> _Exercise requirements_: Using the listing below, keep only the lines with the word "nodes" and copy them.

> _Materials provided_:

(* ===== verification/Trie.v ===== *)
(** * Prefix tries ([lib/classifier.c])

    The longest-prefix match trees in which the classifier tracks the prefixes
    its rules match on: insertion, removal with pruning, and the lookup that
    reports how many bits of an address decide its longest match.

    A node is owned by the edge that points to it, so a pointer to a node is the
    tree below it and [Null] is the null pointer; a store through a [struct
    trie_node **] replaces the tree at that edge.  The walk of [trie_remove]
    keeps the edges it went through in an array of 128 elements; in the model
    they are on the stack of the recursion, and the depth is an argument, so
    that a store beyond the array is a fault. *)

From Stdlib Require Import ZArith Lia List Bool.
From stdpp Require Import base option list_relations list.
From S2P Require Import Prelude Bytes Csum Bits Miniflow.
#[local] Open Scope Z_scope.
#[local] Open Scope res_scope.

(** ** The program *)

Definition TRIE_PREFIX_BITS : Z := 32.

(** [sizeof(union mf_value) * 8] *)
Definition MAX_EDGES : nat := 128.

Inductive trie_node :=
  | Null
  | Node (prefix nbits n_rules : Z) (edge0 edge1 : trie_node).

Definition raw_get_prefix (pr : list Z) (ofs plen : Z) : Res Z :=
  let i := ofs / 32 in
  let ofs := ofs mod 32 in
  let* w := word pr i in
  let prefix := u32 (Z.shiftl (ntohl w) ofs) in
  if 32 - ofs <? plen
  then let* w := word pr (i + 1) in
       Ok (Z.lor prefix (Z.shiftr (ntohl w) (32 - ofs)))
  else Ok prefix.

Definition trie_get_prefix (pr : list Z) (ofs plen : Z) : Res Z :=
  if plen =? 0 then Ok 0
  else
    let plen := if TRIE_PREFIX_BITS <? plen then TRIE_PREFIX_BITS else plen in
    let* p := raw_get_prefix pr ofs plen in
    Ok (Z.land p (u32 (Z.shiftl (u32 (Z.lnot 0)) (32 - plen)))).

Definition prefix_equal_bits (prefix nbits : Z) (value : list Z) (ofs : Z) : Res Z :=
  let* p := raw_get_prefix value ofs nbits in
  let diff := Z.lxor prefix p in
  Ok (raw_clz64 (Z.lor (u64 (Z.shiftl diff 32)) (Z.shiftl 1 (63 - nbits)))).

Definition trie_prefix_equal_bits (node_prefix node_nbits : Z) (prefix : list Z) (ofs plen : Z) : Res Z :=
  prefix_equal_bits node_prefix (Z.min node_nbits (u32 (plen - ofs))) prefix ofs.

(** The byte is a byte of the little-endian word. *)
Definition be_get_bit_at (value : list Z) (ofs : Z) : Res Z :=
  let* w := word value (ofs / 8 / 4) in
  let byte := Z.shiftr w (8 * (ofs / 8 mod 4)) mod 2 ^ 8 in
  Ok (Z.land (Z.shiftr byte (7 - ofs mod 8)) 1).

Definition get_bit_at (prefix ofs : Z) : Z := Z.land (Z.shiftr prefix (31 - ofs)) 1.

Definition set_edge (node : trie_node) (bit : Z) (e : trie_node) : trie_node :=
  match node with
  | Null => Null
  | Node p nb nr e0 e1 => if bit =? 0 then Node p nb nr e e1 else Node p nb nr e0 e
  end.

(** The fuel bounds the nodes of the new branch. *)
Fixpoint branch_create (fuel : nat) (prefix : list Z) (ofs plen n_rules : Z) : Res trie_node :=
  let* p := trie_get_prefix prefix ofs plen in
  if plen <=? TRIE_PREFIX_BITS then Ok (Node p plen n_rules Null Null)
  else
    match fuel with
    | O => Fault OutOfFuel
    | S fuel =>
        let* subnode := branch_create fuel prefix (ofs + TRIE_PREFIX_BITS) (plen - TRIE_PREFIX_BITS) n_rules in
        let bit := match subnode with Null => 0 | Node p _ _ _ _ => get_bit_at p 0 end in
        Ok (set_edge (Node p TRIE_PREFIX_BITS 0 Null Null) bit subnode)
    end.

Definition trie_branch_create (prefix : list Z) (ofs plen n_rules : Z) : Res trie_node :=
  branch_create (Z.to_nat plen) prefix ofs plen n_rules.

Definition trie_is_leaf (e0 e1 : trie_node) : bool :=
  match e0, e1 with Null, Null => true | _, _ => false end.

(** The nodes that are freed. *)
Fixpoint trie_destroy (node : trie_node) : nat :=
  match node with
  | Null => 0
  | Node _ _ _ e0 e1 => trie_destroy e0 + trie_destroy e1 + 1
  end.

(** The loop of [trie_lookup_value] from [node] on: [prev_leaf] tells whether
    [prev] is null or a leaf.  The results are the length of the match and
    [*checkbits]. *)
Fixpoint lookup_loop (node : trie_node) (value : list Z) (prev_leaf : bool) (plen match_len : Z) : Res (Z * Z) :=
  match node with
  | Null => Ok (match_len, if prev_leaf then plen else plen + 1)
  | Node prefix nbits n_rules e0 e1 =>
      let* eqbits := prefix_equal_bits prefix nbits value plen in
      let plen := plen + eqbits in
      if eqbits <? nbits then Ok (match_len, plen + 1)
      else
        let match_len := if 0 <? n_rules then plen else match_len in
        let* bit := be_get_bit_at value plen in
        if bit =? 0 then lookup_loop e0 value (trie_is_leaf e0 e1) plen match_len
        else lookup_loop e1 value (trie_is_leaf e0 e1) plen match_len
  end.

Definition trie_lookup_value (node : trie_node) (value : list Z) : Res (Z * Z) :=
  lookup_loop node value true 0 0.

(** The loop of [trie_insert] at the edge that points to [node]. *)
Fixpoint insert_loop (node : trie_node) (prefix : list Z) (mlen ofs : Z) : Res trie_node :=
  match node with
  | Null => trie_branch_create prefix ofs (mlen - ofs) 1
  | Node pr nbits n_rules e0 e1 =>
      let* eqbits := trie_prefix_equal_bits pr nbits prefix ofs mlen in
      let ofs := ofs + eqbits in
      if eqbits <? nbits then
        let old_branch := get_bit_at pr eqbits in
        let* parent := trie_branch_create prefix (ofs - eqbits) eqbits (if ofs =? mlen then 1 else 0) in
        let node := Node (u32 (Z.shiftl pr eqbits)) (u8 (nbits - eqbits)) n_rules e0 e1 in
        let parent := set_edge parent old_branch node in
        if ofs <? mlen then
          let* branch := trie_branch_create prefix ofs (mlen - ofs) 1 in
          Ok (set_edge parent (1 - old_branch) branch)
        else Ok parent
      else if ofs =? mlen then Ok (Node pr nbits (u32 (n_rules + 1)) e0 e1)
      else
        let* bit := be_get_bit_at prefix ofs in
        if bit =? 0 then
          let* e0 := insert_loop e0 prefix mlen ofs in
          Ok (Node pr nbits n_rules e0 e1)
        else
          let* e1 := insert_loop e1 prefix mlen ofs in
          Ok (Node pr nbits n_rules e0 e1)
  end.

Definition trie_insert_prefix (root : trie_node) (prefix : list Z) (mlen : Z) : Res trie_node :=
  insert_loop root prefix mlen 0.

(** One round of the pruning loop of [trie_remove] at [node]: what its edge
    points to afterwards, and whether the loop goes on with the parent. *)
Definition prune (node : trie_node) : trie_node * bool :=
  match node with
  | Null => (Null, false)
  | Node prefix nbits n_rules e0 e1 =>
      match e0, e1 with
      | Node _ _ _ _ _, Node _ _ _ _ _ => (node, false)
      | _, _ =>
          if negb (n_rules =? 0) then (node, false)
          else
            match (match e0 with Null => e1 | Node _ _ _ _ _ => e0 end) with
            | Null => (Null, true)
            | Node next_prefix next_nbits next_rules f0 f1 =>
                if TRIE_PREFIX_BITS <? nbits + next_nbits then (node, false)
                else (Node (Z.lor prefix (Z.shiftr next_prefix nbits)) (u8 (next_nbits + nbits)) next_rules f0 f1, false)
            end
      end
  end.

(** The loop of [trie_remove] at the edge [edges[depth]], and the pruning on
    the way back.  The flag tells whether the pruning goes on above; [None] is
    the warning about a rule that is not in the trie. *)
Fixpoint remove_loop (node : trie_node) (prefix : list Z) (mlen : Z) (depth : nat) (ofs : Z)
    : Res (option (trie_node * bool)) :=
  if decide (depth < MAX_EDGES)%nat then
    match node with
    | Null => Ok None
    | Node pr nbits n_rules e0 e1 =>
        let* eqbits := trie_prefix_equal_bits pr nbits prefix ofs mlen in
        if eqbits <? nbits then Ok None
        else
          let ofs := ofs + eqbits in
          if ofs =? mlen then
            if n_rules =? 0 then Ok None
            else Ok (Some (prune (Node pr nbits (u32 (n_rules - 1)) e0 e1)))
          else
            let* bit := be_get_bit_at prefix ofs in
            if bit =? 0 then
              let* r := remove_loop e0 prefix mlen (S depth) ofs in
              match r with
              | None => Ok None
              | Some (e0, again) =>
                  let node := Node pr nbits n_rules e0 e1 in
                  Ok (Some (if again then prune node else (node, false)))
              end
            else
              let* r := remove_loop e1 prefix mlen (S depth) ofs in
              match r with
              | None => Ok None
              | Some (e1, again) =>
                  let node := Node pr nbits n_rules e0 e1 in
                  Ok (Some (if again then prune node else (node, false)))
              end
    end
  else Fault OutOfBounds.

(** The root, and whether the prefix was in the trie. *)
Definition trie_remove_prefix (root : trie_node) (prefix : list Z) (mlen : Z) : Res (trie_node * bool) :=
  let* r := remove_loop root prefix mlen 0 0 in
  Ok (match r with None => (root, false) | Some (root, _) => (root, true) end).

> _Exercise output_:
(** The fuel bounds the nodes of the new branch. *)
(** The nodes that are freed. *)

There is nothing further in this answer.